La Commissione europea ha deciso, durante la sua riunione ieri a Strasburgo, di adottare un parere negativo sulla manovra finanziaria del governo italiano per il 2019, e di chiedere perciò all’Italia di ripresentare un progetto di bilancio rivisto entro tre settimane da oggi. L’annuncio della decisione – senza precedenti nella storia dell’euro – è stato dato in una conferenza stampa, ieri a Strasburgo, dal vicepresidente della Commissione responsabile per l’Euro, Valdis Dombrovskis, e dal commissario agli Affari economici e finanziari, Pierre Moscovici.

La Commissione ha individuato nel Documento programmatico di bilancio presentato dal governo per il 2019 “un’inosservanza particolarmente grave delle raccomandazioni di bilancio rivolte all’Italia dal Consiglio Ue, e approvate anche dalla stessa Italia, il 13 luglio 2018”, si legge in un comunicato dell’Esecutivo comunitario. La Commissione rileva inoltre che il documento programmatico di bilancio “non è in linea con gli impegni presentati dall’Italia nel suo programma di stabilità dell’aprile 2018”.

“L’Eurozona – ha osservato Dombrovskis – è costruita su forti legami di fiducia, sostenuti da regole uguali per tutti.

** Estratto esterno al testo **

(** * studentnumber_easypeasy: the rate tables, the estimator and the ledger

    A shallow embedding of [studentnumber_easypeasy_web.py].  The Streamlit
    session state becomes a record that every operation receives and
    returns; what an operation shows on its tab ([tab.error], [tab.warning],
    [tab.success], [tab.markdown]) becomes part of the outcome it returns.

    Python numbers are modelled as they are at run time: an [int] is a [Z],
    a [float] is an IEEE 754 binary64 value (the kernel's [float]); every
    arithmetic step of the source is the corresponding binary64 operation,
    and the conversions Python makes silently ([int] to [float] in a mixed
    product, [int / int] as a true division) are written out.  An exception
    is a value of the result type.  Nested dictionaries keyed by strings are
    [gmap string _]; strings are the UTF-8 bytes of the Python [str].

    What the model fixes:
    - both rate tables have four levels of dictionaries above their leaves,
      and a leaf is a dictionary from field names to numbers (a table built
      by [process_excel] always is; one read from the JSON file is assumed
      to be), so the [isinstance] test of [get_node] always passes;
    - [st.session_state.calculated_results] exists (the script creates it
      before anything else runs);
    - the DataFrame has text in its five key columns; [process_excel] is
      the import of a sheet with [float64] numbers in its four rate columns,
      a blank cell being NaN, where no conversion in the loop can raise, and
      [process_excel_raw] is the import of a sheet whose rate cells may
      also hold text, with the [except] branch of the source;
    - what a select box returns is a string, the empty string standing for
      the [None] of a box without options; [sorted] orders strings by code
      point, which for UTF-8 text is the order of the bytes;
    - of [main], the block that triggers a calculation, the rows of the
      export and the handler of the delete button are modelled, each as
      one run of the script; what a widget returned in that run is an
      argument;
    - reading and writing files, logging and the layout of the page are
      left out. *)

From Stdlib Require Import Ascii String ZArith Floats Lia.
From Stdlib Require Uint63.
From stdpp Require Import gmap strings list fin_maps pretty sorting.
Definition SendVoice (s : MessagesService Context) (ctx : Context)
    (to message voiceType language : string)
  : M (option SendMessageResponse.t * error) :=
  SendVoiceMessage s ctx
    (Some (SendVoiceMessageRequest.mk to message "" voiceType language "" None)).

(** The query of [ListMessages]: a map with the keys ["page"] and
    ["per_page"], each present when its parameter is positive. *)
Definition ListMessages_query (params : option PaginationParams.t)
  : list (string * string) :=
  match params with
  | Some p =>
      ((if PaginationParams.Page p >? 0
        then [("page", fmt_d (PaginationParams.Page p))] else [])
       ++ (if PaginationParams.PerPage p >? 0
           then [("per_page", fmt_d (PaginationParams.PerPage p))] else []))%list
  | None => []
  end.

Definition ListMessages (s : MessagesService Context) (ctx : Context)
    (params : option PaginationParams.t)
  : M (option ListMessagesResponse.t * error) :=
  let queryParams := ListMessages_query params in
  '(response, err) <-
    Get (client s) ctx "/messages" (Some ListMessagesResponse.zero) queryParams ;;
  if negb (is_nil err) then
    ret (None, fmt_Errorf_w "failed to list messages: " err)
  else ret (response, error_nil).

Definition GetMessageStatus (s : MessagesService Context) (ctx : Context)
    (messageID : string) : M (option MessageStatus.t * error) :=
  if (messageID =? "")%string then
    ret (None, fmt_Errorf "message ID is required")
  else
    '(status, err) <-
      Get (client s) ctx ("/messages/" ++ messageID ++ "/status")
        (Some MessageStatus.zero) [] ;;
    if negb (is_nil err) then
      ret (None, fmt_Errorf_w "failed to get message status: " err)
    else ret (status, error_nil).

Definition GetUserInfo (s : MessagesService Context) (ctx : Context)
  : M (option UserInfo.t * error) :=
  '(userInfo, err) <-
    Get (client s) ctx "/user/info" (Some UserInfo.zero) [] ;;
  if negb (is_nil err) then
    ret (None, fmt_Errorf_w "failed to get user info: " err)
  else ret (userInfo, error_nil).

End MessageService.

(** ** More of the mock server

    Stand-ins for the exchanges that involve the remaining payloads:
    timestamps as numbers, and a decoder that checks that the body is a JSON
    text and stores nothing, for exchanges whose outcome does not depend on
    what is decoded. *)

Module MockMore.

#[export] Instance time : TimeLib := {| time_Time := Z; time_zero := 0 |}.

Definition syntax_only {V : Type} : Unmarshaler V :=
  fun data v =>
    match JsonText.read data with
    | Some _ => (v, error_nil)
    | None => (v, errorString "invalid JSON text")
    end.

#[export] Instance ListMessagesResponse_Unmarshaler : Unmarshaler ListMessagesResponse.t :=
  syntax_only.
#[export] Instance MessageStatus_Unmarshaler : Unmarshaler MessageStatus.t :=
  syntax_only.
#[export] Instance UserInfo_Unmarshaler : Unmarshaler UserInfo.t :=
  syntax_only.

#[export] Instance SendTemplateMessageRequest_Marshaler
  : Marshaler SendTemplateMessageRequest.t :=
  fun r =>
    inl (JsonText.write (Json.Object
      (Codec.field_always "to" (Json.Str (SendTemplateMessageRequest.To r))
       ++ Codec.field_always "template_id" (Json.Str (SendTemplateMessageRequest.TemplateID r))
       ++ Codec.field_map_omitempty "template_params"
            (option_map (map (fun kv => (fst kv, Json.Str (snd kv))))
               (SendTemplateMessageRequest.TemplateParams r))
       ++ Codec.field_omitempty "from" (SendTemplateMessageRequest.From r)
       ++ Codec.field_map_omitempty "params" (SendTemplateMessageRequest.Params r))%list)).

#[export] Instance SendVoiceMessageRequest_Marshaler
  : Marshaler SendVoiceMessageRequest.t :=
  fun r =>
    inl (JsonText.write (Json.Object
      (Codec.field_always "to" (Json.Str (SendVoiceMessageRequest.To r))
       ++ Codec.field_always "message" (Json.Str (SendVoiceMessageRequest.Message r))
       ++ Codec.field_omitempty "audio_url" (SendVoiceMessageRequest.AudioURL r)
       ++ Codec.field_omitempty "voice_type" (SendVoiceMessageRequest.VoiceType r)
       ++ Codec.field_omitempty "language" (SendVoiceMessageRequest.Language r)
       ++ Codec.field_omitempty "from" (SendVoiceMessageRequest.From r)
       ++ Codec.field_map_omitempty "params" (SendVoiceMessageRequest.Params r))%list)).

End MockMore.

(** ** Construction of a client

    [NewClient] allocates an [http.Client] and the options write through the
    pointer the client holds, so the [http.Client] values live in a store:
    a pointer is an index into it, [None] the nil pointer.  Of an
    [http.Client] the library reads and writes [Timeout] only; [settings]
    stands for its other fields.  A [time.Duration] is a number of
    nanoseconds. *)

Module Construction.

Definition Second : Z := 1000000000.
Definition DefaultTimeout : Z := 30 * Second.

Section Store.

(** The fields of [http.Client] besides [Timeout], and their zero value. *)
Variable Settings : Type.
Variable zero_settings : Settings.

Record http_Client : Type := mk_http_Client {
  Timeout : Z;
  settings : Settings
}.

Definition store : Type := list http_Client.

Record Client : Type := mkClient {
  baseURL : string;
  httpClient : option nat;
  apiKey : string;
  apiSecret : string
}.

(** [p.Timeout = timeout] through a pointer [p]. *)
Fixpoint set_Timeout (p : nat) (timeout : Z) (h : store) : store :=
  match h, p with
  | [], _ => []
  | hc :: rest, O => mk_http_Client timeout (settings hc) :: rest
  | hc :: rest, S p' => hc :: set_Timeout p' timeout rest
  end.

(** A [ClientOption] is a closure over the argument of its constructor;
    [apply_option] is its call on a [*Client]. *)
Inductive ClientOption : Type :=
| WithBaseURL (baseURL : string)
| WithHTTPClient (httpClient : option nat)
| WithTimeout (timeout : Z).

Definition apply_option (opt : ClientOption) (st : Client * store) : Client * store :=
  let (c, h) := st in
  match opt with
  | WithBaseURL u => (mkClient u (httpClient c) (apiKey c) (apiSecret c), h)
  | WithHTTPClient p => (mkClient (baseURL c) p (apiKey c) (apiSecret c), h)
  | WithTimeout timeout =>
      match httpClient c with
      | Some p => (c, set_Timeout p timeout h)
      | None => (c, h)
      end
  end.

(** [NewClient]: the client and the store afterwards.  The [Messages]
    service it attaches only points back at the client. *)
Definition NewClient (apiKey apiSecret : string) (opts : list ClientOption) (h : store)
  : Client * store :=
  let client := mkClient DefaultBaseURL (Some (length h)) apiKey apiSecret in
  let h := (h ++ [mk_http_Client DefaultTimeout zero_settings])%list in
  fold_left (fun st opt => apply_option opt st) opts (client, h).

(** The [http.Client] the client holds. *)
Definition held (st : Client * store) : option http_Client :=
  match httpClient (fst st) with
  | Some p => nth_error (snd st) p
  | None => None
  end.

(** The pointers handed over by [WithHTTPClient]. *)
Fixpoint handed (opts : list ClientOption) : list nat :=
  match opts with
  | [] => []
  | WithHTTPClient (Some p) :: rest => p :: handed rest
  | _ :: rest => handed rest
  end.

End Store.

End Construction.

(** A constructed client as the pipeline sees it, [Do] being how an
    [http.Client] performs a request; a client without [http.Client] has no
    transport. *)
Definition pipeline_client {Settings Context : Type}
    (Do : Construction.http_Client Settings -> Context -> Request.t -> Response.t + error)
    (st : Construction.Client * Construction.store Settings)
  : option (Client Context) :=
  match Construction.held Settings st with
  | Some hc =>
      Some (mkClient (Construction.baseURL (fst st)) (Do hc)
              (Construction.apiKey (fst st)) (Construction.apiSecret (fst st)))
  | None => None
  end.

(** For concrete runs: the caller's [http.Client], with a timeout of 7 and settings tagged 1,
    is the only one in the store. *)
Definition callers_store : Construction.store nat :=
  [Construction.mk_http_Client nat 7 1%nat].

(** ** Vocabulary of the statements *)

(** A predicate call returns, and returns [true] exactly when [P] holds. *)
Definition returns_iff (call : outcome bool) (P : Prop) : Prop :=
  exists b, call = Return b /\ (b = true <-> P).

(** The empty input is no JSON text: a decoder that follows
    [encoding/json] reports an error for it, whatever the destination. *)
Definition rejects_empty_input (V : Type) {UV : Unmarshaler V} : Prop :=
  forall v : V, snd (json_Unmarshal "" v) <> error_nil.

(** The error [parseResponse] returns when decoding the result fails. *)
Definition is_decode_error (err : error) : Prop :=
  exists cause,
    cause <> error_nil /\ err = fmt_Errorf_w "failed to unmarshal response: " cause.

(** A parsed error body with the response's status where it has none. *)
Definition backfilled (status : Z) (parsed : APIError) : APIError :=
  if StatusCode parsed =? 0 then set_StatusCode status parsed else parsed.

(** What a call adds to the trace. *)
Definition events_of {A : Type} (m : M A) (tr : trace) : trace :=
  skipn (length tr) (snd (m tr)).

(** The request as [http.NewRequestWithContext] returns it, before the
    headers are set. *)
Definition without_headers (req : Request.t) : Request.t :=
  Request.mk (Request.Method req) (Request.URL req) [] (Request.Body req).

(** The requests handed to the transport, in order. *)
Fixpoint sent_requests (evs : trace) : list Request.t :=
  match evs with
  | [] => []
  | EvDo req :: rest => req :: sent_requests rest
  | _ :: rest => sent_requests rest
  end.

(** How a call of the message service can end: the error is never a typed
    error itself, and there is a response exactly when there is no error. *)
Definition service_result {V : Type} (r : option V * error) : Prop :=
  IsAPIError (snd r) = false /\ (snd r = error_nil <-> fst r <> None).

(** [sent] is a request of client [c]: the method, the URL, the body, and
    the four headers the client puts on every request. *)
Definition carries {Context : Type} (c : Client Context) (method url : string)
    (body : option string) (sent : Request.t) : Prop :=
  Request.Method sent = method /\
  Request.URL sent = url /\
  Request.Body sent = body /\
  Header_Get "Content-Type" sent = "application/json" /\
  Header_Get "Accept" sent = "application/json" /\
  Header_Get "X-API-Key" sent = apiKey c /\
  Header_Get "X-API-Secret" sent = apiSecret c.

(** The base URLs given by [WithBaseURL] options, in order. *)
Fixpoint given_base_URLs (opts : list Construction.ClientOption) : list string :=
  match opts with
  | [] => []
  | Construction.WithBaseURL u :: rest => u :: given_base_URLs rest
  | _ :: rest => given_base_URLs rest
  end.

(** The first request a trace shows as sent, an empty one when none was. *)
Definition first_sent (evs : trace) : Request.t :=
  hd (Request.mk "" "" [] None) (sent_requests evs).

(** * Properties *)

(** ** Rendering of the typed error *)

Lemma nonempty_true (s : string) : nonempty s = true <-> s <> "".
Proof.
  unfold nonempty. destruct (String.eqb_spec s ""); simpl; split; congruence.
Qed.

Lemma nonempty_false (s : string) : nonempty s = false <-> s = "".
Proof.
  unfold nonempty. destruct (String.eqb_spec s ""); simpl; split; congruence.
Qed.

Lemma append_nonempty (a b : string) : a <> "" -> a ++ b <> "".
Proof.
  destruct a; simpl; [congruence | discriminate].
Qed.

(** C3: [Error()] on a typed error takes the first of four branches that
    applies: the message when there is one; else the alternate server text
    when there is one; else ["API error [<code>]: status <status>"] when there
    is a code; else ["API error: status <status>"].  A value with code
    [INVALID_PHONE] and status 400 renders as
    ["API error [INVALID_PHONE]: status 400"], one with only status 404 as
    ["API error: status 404"]. *)
Theorem APIError_Error_branches (e : APIError) :
  Error (APIErrorPtr (Some e)) = Return (APIError_Error e) /\
  (Message e <> "" -> APIError_Error e = Message e) /\
  (Message e = "" -> ErrorMsg e <> "" -> APIError_Error e = ErrorMsg e) /\
  (Message e = "" -> ErrorMsg e = "" -> Code e <> "" ->
   APIError_Error e = "API error [" ++ Code e ++ "]: status " ++ fmt_d (StatusCode e)) /\
  (Message e = "" -> ErrorMsg e = "" -> Code e = "" ->
   APIError_Error e = "API error: status " ++ fmt_d (StatusCode e)) /\
  APIError_Error (mkAPIError "INVALID_PHONE" "" 400 "" None)
    = "API error [INVALID_PHONE]: status 400" /\
  APIError_Error (mkAPIError "" "" 404 "" None) = "API error: status 404".
Proof.
  unfold APIError_Error.
  split; [reflexivity |].
  split; [intros Hm; apply nonempty_true in Hm; now rewrite Hm |].
  split.
  { intros Hm He. apply nonempty_false in Hm. apply nonempty_true in He.
    now rewrite Hm, He. }
  split.
  { intros Hm He Hc. apply nonempty_false in Hm, He. apply nonempty_true in Hc.
    now rewrite Hm, He, Hc. }
  split.
  { intros Hm He Hc. apply nonempty_false in Hm, He, Hc.
    now rewrite Hm, He, Hc. }
  split; reflexivity.
Qed.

È nostro compito e dovere difendere l’interesse comune e gli impegni reciproci assunti dai paesi membri. Il debito dell’Italia è tra i più alti in Europa, e i contribuenti italiani spendono ogni anno” per pagarne gli interessi “circa la stessa cifra che spendono per l’istruzione. “In questo spirito – ha continuato il vicepresidente della Commissione – non vediamo altra alternativa che chiedere al governo italiano di rivedere il suo Documento programmatico di bilancio per il 2019, e attendiamo con impazienza un dialogo aperto e costruttivo nelle settimane a venire”. “Il parere adottato oggi dalla Commissione – ha detto Moscovici – non dovrebbe sorprendere nessuno, dal momento che il progetto di bilancio del governo italiano rappresenta una chiara e intenzionale deviazione dagli impegni assunti dall’Italia lo scorso luglio. Ma la nostra porta – ha sottolineato il commissario – non si sta chiudendo: desideriamo continuare il nostro dialogo costruttivo con le autorità italiane. Accolgo con favore l’impegno in questo senso del ministro dell’Economia Giovanni Tria; nelle prossime settimane dobbiamo procedere in questo spirito”.